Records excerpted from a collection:
(* ===== verification/Bridge.v ===== *)
(** * A bridge and the steps on it that the flow commands share

    The state of [struct bridge] as the flow database changes it: the flows and tables, the
    group and meter tables, the ports, the timers, and the events sent to the
    controller; and the functions of [src/dataplane/mgr/flowdb.c] that work on the references
    between them: [flow_free], [flow_action_check], [flow_del_from_meter], [flow_del_from_group],
    [flow_instruction_examination], [send_flow_removed], and [add_flow_timer] of
    [flow_timer.c].  The locks are not modelled: every command runs as one step under the
    write lock of the flow database.  The call that hands an event to the agent is
    modelled as an unbounded queue that always accepts. *)
From S2P Require Import Prelude OpenFlow Hashmap Endian Shared Packet ActionSet Meter Group DpTimer FlowEntry.
From S2P Require Import FlowinfoTree.

(** ** State *)

(** [struct table] and its [flow_list] *)
Record table := Table {
  tb_table_id : Z;
  tb_flows : list ref;
  tb_userdata : option flowinfo_root;
  tb_lookup_count : Z;
  tb_matched_count : Z
}.

Definition table_alloc (table_id : Z) : table := Table table_id [] None 0 0.

Definition set_tb_flows (v : list ref) (t : table) : table :=
  Table (tb_table_id t) v (tb_userdata t) (tb_lookup_count t) (tb_matched_count t).
Definition set_tb_userdata (v : option flowinfo_root) (t : table) : table :=
  Table (tb_table_id t) (tb_flows t) v (tb_lookup_count t) (tb_matched_count t).

(** [struct flow_removed] *)
Record flow_removed := FlowRemoved {
  rm_cookie : Z;
  rm_priority : Z;
  rm_reason : Z;
  rm_table_id : Z;
  rm_duration : Z * Z;
  rm_idle_timeout : Z;
  rm_hard_timeout : Z;
  rm_packet_count : Z;
  rm_byte_count : Z;
  rm_match_list : list match_
}.

Record bridge := Bridge {
  br_flows : flow_heap;
  br_fresh : ref;
  br_tables : gmap Z table;
  br_groups : group_table;
  br_meters : meter_table;
  br_ports : gset Z;
  br_timers : dp_timers;
  br_events : list flow_removed;
  br_now : timespec
}.

Definition set_br_flows (v : flow_heap) (br : bridge) : bridge :=
  Bridge v (br_fresh br) (br_tables br) (br_groups br) (br_meters br) (br_ports br)
    (br_timers br) (br_events br) (br_now br).
Definition set_br_fresh (v : ref) (br : bridge) : bridge :=
  Bridge (br_flows br) v (br_tables br) (br_groups br) (br_meters br) (br_ports br)
    (br_timers br) (br_events br) (br_now br).
Definition set_br_tables (v : gmap Z table) (br : bridge) : bridge :=
  Bridge (br_flows br) (br_fresh br) v (br_groups br) (br_meters br) (br_ports br)
    (br_timers br) (br_events br) (br_now br).
Definition set_br_groups (v : group_table) (br : bridge) : bridge :=
  Bridge (br_flows br) (br_fresh br) (br_tables br) v (br_meters br) (br_ports br)
    (br_timers br) (br_events br) (br_now br).
Definition set_br_meters (v : meter_table) (br : bridge) : bridge :=
  Bridge (br_flows br) (br_fresh br) (br_tables br) (br_groups br) v (br_ports br)
    (br_timers br) (br_events br) (br_now br).
Definition set_br_timers (v : dp_timers) (br : bridge) : bridge :=
  Bridge (br_flows br) (br_fresh br) (br_tables br) (br_groups br) (br_meters br) (br_ports br)
    v (br_events br) (br_now br).
Definition set_br_events (v : list flow_removed) (br : bridge) : bridge :=
  Bridge (br_flows br) (br_fresh br) (br_tables br) (br_groups br) (br_meters br) (br_ports br)
    (br_timers br) v (br_now br).

(** A write through a flow pointer. *)
Definition upd_flow (r : ref) (g : flow -> flow) (br : bridge) : bridge :=
  set_br_flows (alter g r (br_flows br)) br.

Definition the_flow (br : bridge) (r : ref) : flow := br_flows br !!! r.

(** [flowdb_get_table] *)
Definition flowdb_get_table (table_id : Z) (br : bridge) : table * bridge :=
  match br_tables br !! table_id with
  | Some t => (t, br)
  | None => (table_alloc table_id, set_br_tables (<[table_id := table_alloc table_id]> (br_tables br)) br)
  end.

Definition flow_free (r : ref) (br : bridge) : bridge :=
  let br := match fl_flow_timer (the_flow br r) with
            | Some slot => set_br_timers (clear_slot slot (br_timers br)) br
            | None => br
            end in
  set_br_flows (delete r (br_flows br)) br.

(** ** References to meters and groups *)

(** The instructions in the order of the execution array. *)
Definition instruction_array (f : flow) : list instruction :=
  omap (flow_instruction f) (seq 0 INSTRUCTION_INDEX_MAX).

Definition reserved_port (port : Z) : bool :=
  bool_decide (port ∈ [OFPP_IN_PORT; OFPP_TABLE; OFPP_NORMAL; OFPP_FLOOD; OFPP_ALL;
                       OFPP_CONTROLLER; OFPP_LOCAL]).

(** The loop over an action list in [flow_action_check]. *)
Fixpoint check_actions (r : ref) (l : list action) (br : bridge) : option ofp_error * bridge :=
  match l with
  | [] => (None, br)
  | a :: l' =>
      match act_ofpat a with
      | ofp_action_output port _ =>
          if reserved_port port || bool_decide (port ∈ br_ports br) then check_actions r l' br
          else (Some (OFPET_BAD_ACTION, OFPBAC_BAD_OUT_PORT), br)
      | ofp_action_group group_id =>
          match group_table_lookup (br_groups br) group_id with
          | None => (Some (OFPET_BAD_ACTION, OFPBAC_BAD_OUT_GROUP), br)
          | Some _ =>
              check_actions r l'
                (set_br_groups (id_update (group_add_ref_flow r) group_id (br_groups br)) br)
          end
      | _ => check_actions r l' br
      end
  end.

Definition meter_inc (m : meter) : meter := set_mt_flow_count (u32 (mt_flow_count m + 1)) m.
Definition meter_dec (m : meter) : meter := set_mt_flow_count (u32 (mt_flow_count m - 1)) m.

Definition has_actions (i : instruction) : bool :=
  (ins_type i =? OFPIT_WRITE_ACTIONS) || (ins_type i =? OFPIT_APPLY_ACTIONS).

Definition check_instruction (r : ref) (i : instruction) (br : bridge) : option ofp_error * bridge :=
  if ins_type i =? OFPIT_METER then
    match meter_table_lookup (br_meters br) (ins_meter_id i) with
    | Some _ => (None, set_br_meters (id_update meter_inc (ins_meter_id i) (br_meters br)) br)
    | None => (Some (OFPET_METER_MOD_FAILED, OFPMMFC_UNKNOWN_METER), br)
    end
  else if ins_type i =? OFPIT_GOTO_TABLE then
    if OFPTT_MAX <? ins_table_id i then (Some (OFPET_BAD_INSTRUCTION, OFPBIC_BAD_TABLE_ID), br)
    else (None, br)
  else if has_actions i then check_actions r (ins_action_list i) br
  else (None, br).

Fixpoint check_instructions (r : ref) (l : list instruction) (br : bridge) : option ofp_error * bridge :=
  match l with
  | [] => (None, br)
  | i :: l' =>
      let '(error, br) := check_instruction r i br in
      match error with Some _ => (error, br) | None => check_instructions r l' br end
  end.

Definition flow_action_check (r : ref) (br : bridge) : option ofp_error * bridge :=
  check_instructions r (instruction_array (the_flow br r)) br.

Definition flow_del_from_meter (r : ref) (br : bridge) : bridge :=
  match flow_instruction (the_flow br r) INSTRUCTION_INDEX_METER with
  | Some i => set_br_meters (id_update meter_dec (ins_meter_id i) (br_meters br)) br
  | None => br
  end.

(** Only the first GROUP action of an instruction is looked at: the loop breaks. *)
Definition del_group_ref (r : ref) (i : instruction) (br : bridge) : bridge :=
  if has_actions i then
    match omap group_action (ins_action_list i) with
    | group_id :: _ => set_br_groups (id_update (group_remove_ref_flow r) group_id (br_groups br)) br
    | [] => br
    end
  else br.

Definition flow_del_from_group (r : ref) (br : bridge) : bridge :=
  foldl (fun br i => del_group_ref r i br) br (instruction_array (the_flow br r)).

(** ** Preparing the instructions of a flow for the data plane *)

Definition set_act_flags (v : Z) (a : action) : action := Action (act_exec a) (act_cookie a) v (act_ofpat a).
Definition set_act_cookie (v : Z) (a : action) : action := Action (act_exec a) v (act_flags a) (act_ofpat a).

Definition push_or_pop (type : Z) : bool :=
  bool_decide (type ∈ [OFPAT_PUSH_VLAN; OFPAT_PUSH_MPLS; OFPAT_PUSH_PBB; OFPAT_POP_VLAN;
                       OFPAT_POP_MPLS; OFPAT_POP_PBB]).

(** The variables of [flow_action_examination]: the actions, [action_output] and
    [action_push] as indices, [flags], and the groups. *)
Record examination := Examination {
  ex_actions : list action;
  ex_output : option nat;
  ex_push : option nat;
  ex_flags : Z;
  ex_groups : group_table
}.

(** [if (p != NULL) p->flags = v] *)
Definition mark_action (p : option nat) (v : Z) (l : list action) : list action :=
  match p with Some i => alter (set_act_flags v) i l | None => l end.

Definition cookie_output_actions (cookie : Z) (g : group) : group :=
  set_gr_bucket_list
    (map (fun b => Bucket (bk_weight b) (bk_watch_port b) (bk_watch_group b) (bk_packet_count b)
                     (bk_byte_count b) (bk_action_list b)
                     (alter (map (set_act_cookie cookie)) LAGOPUS_ACTION_SET_ORDER_OUTPUT (bk_actions b)))
       (gr_bucket_list g)) g.

Definition examine_action (cookie : Z) (st : examination) (i : nat) : examination :=
  match ex_actions st !! i with
  | None => st
  | Some a =>
      let copied := mark_action (ex_output st) OUTPUT_COPIED_PACKET (ex_actions st) in
      if push_or_pop (action_type a) then
        Examination copied (ex_output st) (Some i) 0 (ex_groups st)
      else if action_type a =? OFPAT_SET_FIELD then
        match ex_push st with
        | Some _ =>
            let flags := if GET_OXM_FIELD a =? OFPXMT_OFB_ETH_DST then Z.lor (ex_flags st) SET_FIELD_ETH_DST
                         else if GET_OXM_FIELD a =? OFPXMT_OFB_ETH_SRC then Z.lor (ex_flags st) SET_FIELD_ETH_SRC
                         else ex_flags st in
            Examination (mark_action (ex_push st) flags copied) (ex_output st) (ex_push st) flags (ex_groups st)
        | None => Examination copied (ex_output st) None (ex_flags st) (ex_groups st)
        end
      else
        match act_ofpat a with
        | ofp_action_output _ _ =>
            Examination (alter (set_act_cookie cookie) i copied) (Some i) (ex_push st) (ex_flags st) (ex_groups st)
        | ofp_action_group group_id =>
            Examination (ex_actions st) (ex_output st) (ex_push st) (ex_flags st)
              (id_update (cookie_output_actions cookie) group_id (ex_groups st))
        | _ => st
        end
  end.

Definition flow_action_examination (cookie : Z) (l : list action) (groups : group_table) : examination :=
  foldl (examine_action cookie) (Examination l None None 0 groups) (seq 0 (length l)).

Definition set_ins_actions (l : list action) (i : instruction) : instruction :=
  Instruction (ins_type i) (ins_table_id i) (ins_metadata i) (ins_metadata_mask i) (ins_meter_id i) l (ins_exec i).

(** One round of [flow_instruction_examination]: the instructions, where the last output
    action of the apply list is (instruction and action), and the groups. *)
Definition examine_instruction (f : flow)
    (st : list instruction * option (nat * nat) * group_table) (idx : nat)
    : list instruction * option (nat * nat) * group_table :=
  let '(l, output, groups) := st in
  match mjoin (fl_instruction f !! idx) with
  | None => st
  | Some k =>
      let l := if (INSTRUCTION_INDEX_APPLY_ACTIONS <? idx)%nat then
                 match output with
                 | Some (k', j) =>
                     alter (fun i => set_ins_actions (alter (set_act_flags OUTPUT_COPIED_PACKET) j (ins_action_list i)) i) k' l
                 | None => l
                 end
               else l in
      let l := alter lagopus_set_instruction_function k l in
      let l := alter (fun i => if has_actions i
                               then set_ins_actions (map lagopus_set_action_function (ins_action_list i)) i
                               else i) k l in
      match l !! k with
      | Some i =>
          if ins_type i =? OFPIT_APPLY_ACTIONS then
            let ex := flow_action_examination (fl_cookie f) (ins_action_list i) groups in
            (<[k := set_ins_actions (ex_actions ex) i]> l, (fun j => (k, j)) <$> ex_output ex, ex_groups ex)
          else (l, output, groups)
      | None => (l, output, groups)
      end
  end.

Definition flow_instruction_examination (r : ref) (br : bridge) : bridge :=
  let f := the_flow br r in
  let '(l, _, groups) :=
    foldl (examine_instruction f) (fl_instruction_list f, None, br_groups br) (seq 0 INSTRUCTION_INDEX_MAX) in
  set_br_groups groups (upd_flow r (set_fl_instruction_list l) br).

(** ** Messages and timers *)

Definition removed_count (flags bit count : Z) : Z :=
  if Z.land flags bit =? 0 then count else 0xffffffffffffffff.

Definition flow_removed_message (now : timespec) (f : flow) (reason : Z) : flow_removed :=
  FlowRemoved (fl_cookie f) (u16 (fl_priority f)) reason (fl_table_id f)
    (duration now (fl_create_time f)) (fl_idle_timeout f) (fl_hard_timeout f)
    (removed_count (fl_flags f) OFPFF_NO_PKT_COUNTS (fl_packet_count f))
    (removed_count (fl_flags f) OFPFF_NO_BYT_COUNTS (fl_byte_count f))
    (fl_match_list f).

(** [send_flow_removed]: the match list moves from the flow into the message. *)
Definition send_flow_removed (r : ref) (reason : Z) (br : bridge) : bridge :=
  let msg := flow_removed_message (br_now br) (the_flow br r) reason in
  set_br_events (br_events br ++ [msg]) (upd_flow r (set_fl_match_list []) br).

(** [add_flow_timer] of [flow_timer.c]; [now_ts] is the clock. *)
Definition flow_timeout (now : timespec) (f : flow) : Z :=
  let idle_elapsed := fl_idle_timeout f - (now.1 - (fl_update_time f).1) in
  let hard_elapsed := fl_hard_timeout f - (now.1 - (fl_create_time f).1) in
  if (0 <? fl_idle_timeout f) && (0 <? fl_hard_timeout f) then Z.min idle_elapsed hard_elapsed
  else if 0 <? fl_idle_timeout f then idle_elapsed
  else hard_elapsed.

Definition add_flow_timer (r : ref) (br : bridge) : bridge :=
  let '(slot, timers) := add_dp_timer FLOW_TIMER (flow_timeout (br_now br) (the_flow br r)) r (br_timers br) in
  upd_flow r (set_fl_flow_timer (Some slot)) (set_br_timers timers br).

=== ABOUT THIS TASK ===
Among the records, find every line holding the word "alter" and copy it.

=== WORKED SOLUTION ===
  set_br_flows (alter g r (br_flows br)) br.
  match p with Some i => alter (set_act_flags v) i l | None => l end.
                     (alter (map (set_act_cookie cookie)) LAGOPUS_ACTION_SET_ORDER_OUTPUT (bk_actions b)))
            Examination (alter (set_act_cookie cookie) i copied) (Some i) (ex_push st) (ex_flags st) (ex_groups st)
                     alter (fun i => set_ins_actions (alter (set_act_flags OUTPUT_COPIED_PACKET) j (ins_action_list i)) i) k' l
      let l := alter lagopus_set_instruction_function k l in
      let l := alter (fun i => if has_actions i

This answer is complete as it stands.